Thursday, March 17, 2016

Poem - Zarephath

Rev. O. Kris Widmer:  All Rights Reserved
Idea:  30 April 2013 on Retreat at Zarephath Ministries         Printed: 14 March 2016
Based on 1 Kings 16:29 -17:24
Written in Appreciation For Zarephath Ministries:
A special time, place and space… “where the oil and flour never run out...”

Prologue: No Rain!

Once upon a time, back in the Bible days.
A man who is a Tishbite perceived prophetic rays.
So...He goes and tells King Ahab “Sire, Baal is a prop.
To prove it, God will close the sky. There will not be a drop

Of moist precipitation; no fog, no mist, no sleet.
Until he shall return, no puddles in the street.
The LORD of All Creation will prevent all dew, all drizzle.
To prove to all of Israel this Baal thing is a fizzle.”

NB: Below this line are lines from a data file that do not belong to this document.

(** The quotient: mantissa and exponent of the rounded result. *)
Lemma round_quotient_normal (N D e : Z) :
  0 < D -> 2 ^ 52 <= N / D ->
  exists M E,
    round_quotient N D e = (M, E)
    /\ 2 ^ 52 <= M < 2 ^ 53
    /\ e + (Zdigits2 (N / D) - 53) <= E <= e + (Zdigits2 (N / D) - 53) + 1.
Proof.
  intros HD Hq. unfold round_quotient.
  destruct (Zdigits2_bounds (N / D) ltac:(lia)) as [Hd [Hlo Hhi]].
  assert (Hd53 : 52 < Zdigits2 (N / D)) by (apply Zdigits2_ge; lia).
  set (d := Zdigits2 (N / D)) in *. set (k := d - 53).
  assert (H2k : 0 < 2 ^ k) by (apply Z.pow_pos_nonneg; lia).
  pose proof (round_div_bounds N (D * 2 ^ k)) as Hb.
  rewrite <- Z.div_div in Hb by lia.
  assert (Hql : 2 ^ 52 <= N / D / 2 ^ k).
  { apply Z.div_le_lower_bound; [assumption|].
    rewrite <- Z.pow_add_r by lia.
    replace (k + 52) with (d - 1) by lia. assumption. }
  assert (Hqh : N / D / 2 ^ k < 2 ^ 53).
  { apply Z.div_lt_upper_bound; [assumption|].
    rewrite <- Z.pow_add_r by lia.
    replace (k + 53) with d by lia. assumption. }
  destruct (Z.eqb_spec (round_div N (D * 2 ^ k)) (2 ^ 53)) as [Heq|Hne].
  - exists (2 ^ 52), (e + k + 1). split; [reflexivity|]. split; lia.
  - exists (round_div N (D * 2 ^ k)), (e + k).
    split; [reflexivity|]. split; lia.
Qed.

End NormalRange.

Section QuotientMonotone.

(** Rounding preserves the order of the exact quotients [(N / D) * 2^e];
    the numerators are compared on a common scale [2^c]. *)
Lemma round_quotient_mono (N1 e1 N2 e2 D c : Z) :
  0 < D ->
  2 ^ 52 <= N1 / D -> 2 ^ 52 <= N2 / D ->
  c <= e1 -> c <= e2 ->
  N1 * 2 ^ (e1 - c) <= N2 * 2 ^ (e2 - c) ->
  leb (pack false (round_quotient N1 D e1))
      (pack false (round_quotient N2 D e2)) = true.
Proof.
  intros HD Hq1 Hq2 Hc1 Hc2 Hle. unfold round_quotient.
  destruct (Zdigits2_bounds (N1 / D) ltac:(lia)) as [_ [Hlo1 Hhi1]].
  destruct (Zdigits2_bounds (N2 / D) ltac:(lia)) as [_ [Hlo2 Hhi2]].
  assert (Hd1 : 52 < Zdigits2 (N1 / D)) by (apply Zdigits2_ge; lia).
  assert (Hd2 : 52 < Zdigits2 (N2 / D)) by (apply Zdigits2_ge; lia).
  set (d1 := Zdigits2 (N1 / D)) in *. set (d2 := Zdigits2 (N2 / D)) in *.
  set (k1 := d1 - 53). set (k2 := d2 - 53).
  assert (Hk1 : 0 < 2 ^ k1) by (apply Z.pow_pos_nonneg; lia).
  assert (Hk2 : 0 < 2 ^ k2) by (apply Z.pow_pos_nonneg; lia).
  set (M1 := round_div N1 (D * 2 ^ k1)).
  set (M2 := round_div N2 (D * 2 ^ k2)).
  (* the numerators between powers of two *)
  assert (HN1 : 2 ^ (d1 - 1) * D <= N1).
  { pose proof (Z.mul_div_le N1 D HD). nia. }
  assert (HN2 : N2 < 2 ^ d2 * D).
  { pose proof (Z.mod_pos_bound N2 D HD).
    pose proof (Z.div_mod N2 D ltac:(lia)). nia. }
  assert (Hmag : d1 + e1 <= d2 + e2).
  { assert (Hpow : 2 ^ (d1 - 1 + (e1 - c)) * D < 2 ^ (d2 + (e2 - c)) * D).
    { rewrite !Z.pow_add_r by lia.
      assert (0 < 2 ^ (e1 - c)) by (apply Z.pow_pos_nonneg; lia).
      assert (0 < 2 ^ (e2 - c)) by (apply Z.pow_pos_nonneg; lia).
      nia. }
    apply Z.mul_lt_mono_pos_r in Hpow; [|assumption].
    apply Z.pow_lt_mono_r_iff in Hpow; lia. }
  (* bounds of the rounded mantissas *)
  assert (HM1 : 2 ^ 52 <= M1 <= 2 ^ 53).
  { pose proof (round_div_bounds N1 (D * 2 ^ k1)) as Hb. fold M1 in Hb.
    rewrite <- Z.div_div in Hb by lia.
    assert (2 ^ 52 <= N1 / D / 2 ^ k1).
    { apply Z.div_le_lower_bound; [assumption|].
      rewrite <- Z.pow_add_r by lia.
      replace (k1 + 52) with (d1 - 1) by (subst k1; lia). assumption. }
    assert (N1 / D / 2 ^ k1 < 2 ^ 53).
    { apply Z.div_lt_upper_bound; [assumption|].
      rewrite <- Z.pow_add_r by lia.
      replace (k1 + 53) with d1 by (subst k1; lia). assumption. }
    lia. }
  assert (HM2 : 2 ^ 52 <= M2 <= 2 ^ 53).
  { pose proof (round_div_bounds N2 (D * 2 ^ k2)) as Hb. fold M2 in Hb.
    rewrite <- Z.div_div in Hb by lia.
    assert (2 ^ 52 <= N2 / D / 2 ^ k2).
    { apply Z.div_le_lower_bound; [assumption|].
      rewrite <- Z.pow_add_r by lia.
      replace (k2 + 52) with (d2 - 1) by (subst k2; lia). assumption. }
    assert (N2 / D / 2 ^ k2 < 2 ^ 53).
    { apply Z.div_lt_upper_bound; [assumption|].
      rewrite <- Z.pow_add_r by lia.
      replace (k2 + 53) with d2 by (subst k2; lia). assumption. }
    lia. }
  destruct (Z.eq_dec (e1 + k1) (e2 + k2)) as [Heq|Hne].
  - assert (HM : M1 <= M2).
    { subst M1 M2.
      assert (0 < 2 ^ (e1 - c)) by (apply Z.pow_pos_nonneg; lia).
      assert (0 < 2 ^ (e2 - c)) by (apply Z.pow_pos_nonneg; lia).
      rewrite <- (round_div_scale N1 (D * 2 ^ k1) (2 ^ (e1 - c)))
        by (try apply Z.mul_pos_pos; lia).
      rewrite <- (round_div_scale N2 (D * 2 ^ k2) (2 ^ (e2 - c)))
        by (try apply Z.mul_pos_pos; lia).
      rewrite <- !Z.mul_assoc, <- !Z.pow_add_r by (subst k1 k2; lia).
      replace (k2 + (e2 - c)) with (k1 + (e1 - c)) by lia.
      apply round_div_mono; [|assumption].
      apply Z.mul_pos_pos; [assumption|].
      apply Z.pow_pos_nonneg; subst k1; lia. }
    destruct (Z.eqb_spec M1 (2 ^ 53)); destruct (Z.eqb_spec M2 (2 ^ 53));
      apply pack_leb; lia.
  - destruct (Z.eqb_spec M1 (2 ^ 53)); destruct (Z.eqb_spec M2 (2 ^ 53));
      apply pack_leb; subst k1 k2; lia.
Qed.

(** The division of two normal positive [double]s, in the normal range,
    as a rounded quotient of integers. *)
Lemma div_round_quotient (mx : positive) (ex : Z) (my : positive) (ey : Z) :
  Z.pos (digits2_pos mx) = 53 ->
  Z.pos (digits2_pos my) = 53 ->
  -1074 <= ex - ey - 53 ->
  div (S754_finite false mx ex) (S754_finite false my ey)
  = pack false (round_quotient (Z.pos mx * 2 ^ 53) (Z.pos my) (ex - ey - 53))
  /\ 2 ^ 52 <= Z.pos mx * 2 ^ 53 / Z.pos my < 2 ^ 54.
Proof.
  intros Hdx Hdy Hlo.
  pose proof (digits2_pos_bounds mx) as Hbx. rewrite Hdx in Hbx.
  pose proof (digits2_pos_bounds my) as Hby. rewrite Hdy in Hby.
  assert (Hq : 2 ^ 52 <= Z.pos mx * 2 ^ 53 / Z.pos my < 2 ^ 54).
  { split.
    - apply Z.div_le_lower_bound; [lia|]. nia.
    - apply Z.div_lt_upper_bound; [lia|]. nia. }
  split; [|exact Hq].
  unfold div. cbn [SFdiv xorb]. unfold SFdiv_core_binary.
  cbn [Zdigits2]. rewrite Hdx, Hdy, fexp_binary64.
  replace (Z.min (Z.max (53 + ex - (53 + ey) - 53) (-1074)) (ex - ey))
    with (ex - ey - 53) by lia.
  replace (ex - ey - (ex - ey - 53)) with 53 by lia.
  rewrite Z.shiftl_mul_pow2 by lia.
  set (X := Z.pos mx * 2 ^ 53) in *.
  assert (Hde : Z.div_eucl X (Z.pos my) = (X / Z.pos my, X mod Z.pos my)).
  { unfold Z.div, Z.modulo. destruct (Z.div_eucl X (Z.pos my)); reflexivity. }
  rewrite Hde.
  apply binary_round_aux_located; [lia | exact Hq | exact Hlo].
Qed.

(** Division by a normal positive [double] preserves the order of normal
    positive [double]s, as long as the quotients stay in the normal
    range. *)
Lemma div_mono_normal (m1 : positive) (e1 : Z) (m2 : positive) (e2 : Z)
                      (my : positive) (ey : Z) :
  Z.pos (digits2_pos m1) = 53 ->
  Z.pos (digits2_pos m2) = 53 ->
  Z.pos (digits2_pos my) = 53 ->
  -1074 <= e1 -> -1074 <= e2 ->
  -1074 <= e1 - ey - 53 ->
  -1074 <= e2 - ey - 53 ->
  leb (S754_finite false m1 e1) (S754_finite false m2 e2) = true ->
  leb (div (S754_finite false m1 e1) (S754_finite false my ey))
      (div (S754_finite false m2 e2) (S754_finite false my ey)) = true.
Proof.
  intros Hd1 Hd2 Hdy He1 He2 Hl1 Hl2 Hle.
  destruct (div_round_quotient m1 e1 my ey Hd1 Hdy Hl1) as [-> [Hq1 _]].
  destruct (div_round_quotient m2 e2 my ey Hd2 Hdy Hl2) as [-> [Hq2 _]].
  assert (Hc1 : canonical_mantissa prec emax m1 e1 = true).
  { unfold canonical_mantissa. rewrite Hd1, fexp_binary64.
    apply Z.eqb_eq. lia. }
  assert (Hc2 : canonical_mantissa prec emax m2 e2 = true).
  { unfold canonical_mantissa. rewrite Hd2, fexp_binary64.
    apply Z.eqb_eq. lia. }
  pose proof (leb_finite_value m1 e1 m2 e2 Hc1 Hc2 Hle) as Hval.
  apply (round_quotient_mono _ _ _ _ _ (Z.min e1 e2 - ey - 53));
    try assumption; try lia.
  replace (e1 - ey - 53 - (Z.min e1 e2 - ey - 53)) with (e1 - Z.min e1 e2)
    by lia.
  replace (e2 - ey - 53 - (Z.min e1 e2 - ey - 53)) with (e2 - Z.min e1 e2)
    by lia.
  nia.
Qed.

His sermon, short, now ended.  He heads toward the door.
Though it had rained that morning, there wouldn't be no more.
That night at Ahab's briefing...the weather girl said "Wow!
Our Doppler thingy's working.  But I just can't say how

Our forecast has so quickly changed...from rain to an off-shore flow.
If you ask me will it rain this week, I would have to just say "No."
And the forecast is now calling for just hot winds, mixed with dust.
I'm starting to think this Baal thing just might be a bust."

But Ahab clenches teeth and fists, and summons Jezebel
To make her prophets sacrifice; her servants check the well.
So...entrails are consulted and a cistern sounding taken.
"It's down 10 feet, Your Majesty." The water dude was shaken!

In the three full days that follow, their well dried quickly up.
In the morn, they drew a nightfall, just a cup.
Yes, this stubborn King and Queen blame that leathery prophet guy.
When that night, they are thirsty; 'cause their royal dry.

Act I, Scene I - The Brook Kerith

Until the King would pray to God and find true faith again.
The prophet is off praying that G*D would hold the rain.
He finds a place of refuge, up in the mountains high.
Where, the streams there gurgle longer; and ravens ply the sky.

Those big, black birds bring doughnuts, turnovers and scones;
Filet mignon and lamb chops and chicken; without bones!
And one night with his supper - He'll ne'er forget that day.
One raven even brings a scoop of mango fruit sorbet!

He looks up to the heaven's and thanks G*D for His grace.
Elijah takes his shoes off.   He is in a holy place.
"God of my forefathers.  I pray for a great revival.
Our leader worships Baal and Asherah as Your rival.

Let him learn his idols do not bring the fields to fruit.
Let him learn his horn is really nothing he should toot.
God save the king and queen. Help them be devout.
And use whatever thing You will. Bless them with (cough) this drought!" - Amen.

We do not know how long he stays there or exactly where he hid.
We do not know exactly what this prophet daily did.
But we know he prays for Ahab and for the nation to be pained.
We know that Yahweh answered, for it never, ever rained.[1]

And, he too is affected.  His hidden creek quit too.
The ravens bring him crusty crusts...then nothing more to chew.
There is nothing more to eat and nothing for a bath.
There was only one place now to go...and that was Zarephath.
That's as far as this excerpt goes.